- Work request: Please find every line in the records below that contains the word "EqDecision", and copy it.

- Material for this task:
(* ===== verification/BgpPeer.v ===== *)
(** * The session of one peer

    [FiberBgpPeer] (lib/fibers/FiberBgpPeer.h and .cpp): the finite state machine
    of a BGP session together with the loops that feed it, each loop a task that
    blocks on a queue.  A step of the model is one turn of one of them: a read
    from the socket, a message taken by the ingress loop, a message moved by the
    egress loop or written by the send loop, a timer, a call of [stop], or [run]
    waking up on the error queue.  The queues are unbounded ([sendQueue_] and
    [iqueue_], that is without egress back-pressure); a blocked push of the
    bounded ones is a step that happens later.  Wall-clock stamps and the
    statistics of blocked queues are left out. *)

From S2P Require Import Prelude BgpException Folly BgpStructs MsgHeader ControlMsgs OpenMsg.
From S2P Require Import Nlri PathAttrs PathAttrsSerializer UpdateMsg UpdateSerializer Dispatch.
From S2P Require Import Capabilities FiberBgpParser GroupPdu.

Inductive BgpSessionState := IDLE | ACTIVE | CONNECT | OPEN_SENT | OPEN_CONFIRM | ESTABLISHED.

Inductive ResetReason :=
| OPEN_MSG_TIMER_EXPIRE | HOLD_TIMER_EXPIRE | SOCKET_ERR | PARSE_ERR | SESSION_ERR
| NOTIFICATION_RCVD | MANUAL_STOP.

#[global] Instance BgpSessionState_eq_dec : EqDecision BgpSessionState.
Proof. solve_decision. Defined.
#[global] Instance ResetReason_eq_dec : EqDecision ResetReason.
Proof. solve_decision. Defined.

(** ** The state *)

Record SocketMessageCounters := mkCounters {
  c_open : Z; c_update : Z; c_keepAlive : Z; c_notification : Z; c_routeRefresh : Z;
  c_endOfRib : Z
}.

(** Times are in seconds. *)
Record PeeringState := mkPeeringState {
  state : BgpSessionState;
  remoteBgpId : Z;
  ps_remoteAs : Z;
  ps_holdTime : Z;
  keepAliveTime : Z;
  remoteHoldTime : Z;
  remoteCapabilities : BgpCapabilities;
  negotiatedCapabilities : BgpCapabilities;
  resetReason : option ResetReason;
  peerDelete : bool;
  txMsgs : SocketMessageCounters;
  rxMsgs : SocketMessageCounters;
  lastNotificationSent : option BgpNotification;
  lastNotificationReceived : option BgpNotification
}.

(** The variant [BgpPeerError]; a stop carries the graceful restart flag and
    [peerDelete]. *)
Inductive BgpPeerError :=
| BgpOpenMsgTimerExpired
| BgpHoldTimerExpired
| BgpSocketError (err : string)
| BgpParserError
| BgpSessionError
| BgpNotificationError (notifyMsg : BgpNotification)
| BgpSessionStop (gracefulRestart peerDelete : bool).

(** [ObservableStateT] without the version number and the session info, which the
    peer leaves at their defaults. *)
Record ObservableStateT := mkObservable {
  os_remoteBgpId : Z; os_state : BgpSessionState; os_remoteAs : Z; os_peerDelete : bool
}.

(** What the Adj-RIB-In and the observers receive. *)
Inductive OutputMessageT :=
| OutUpdate (msg : BgpUpdate2)
| OutEndOfRib (msg : BgpEndOfRib)
| OutRouteRefresh (msg : BgpRouteRefresh)
| OutSessionStop (gracefulRestart : bool).

(** [InputMessageT], what the Adj-RIB-Out sends. *)
Inductive InputMessageT :=
| InUpdate (msg : BgpUpdate2)
| InDescriptor (desc : UpdateDescriptor)
| InEndOfRib (msg : BgpEndOfRib)
| InRouteRefresh (msg : BgpRouteRefresh)
| InNotification (msg : BgpNotification).

(** A timer does not exist ([None]), or does and will fire after that many
    milliseconds; the hold timer may also exist without being scheduled.
    [openMsgTimer_]: scheduled or not. *)
Record Timers := mkTimers {
  openMsgTimer_ : bool;
  holdTimer_ : option (option Z);
  keepAliveTimer_ : option Z;
  gracePeriod_ : Z;
  keepAliveJitter_ : Z
}.

(** [None] in a queue is the null that ends its consumer. *)
Record Queues := mkQueues {
  rcvdQueue_ : list (option TryMsg);
  rcvdClosed : bool;
  sendQueue_ : list (option BgpMessageT);
  sendClosed : bool;
  errorQueue_ : list BgpPeerError;
  observerStateQueue_ : list (option ObservableStateT);
  observerRcvdMessageQueue_ : list (option OutputMessageT);
  oqueue_ : option (list OutputMessageT);
  oqueueClosed : bool;
  iqueue_ : list (option InputMessageT)
}.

- Task result:
#[global] Instance BgpSessionState_eq_dec : EqDecision BgpSessionState.
#[global] Instance ResetReason_eq_dec : EqDecision ResetReason.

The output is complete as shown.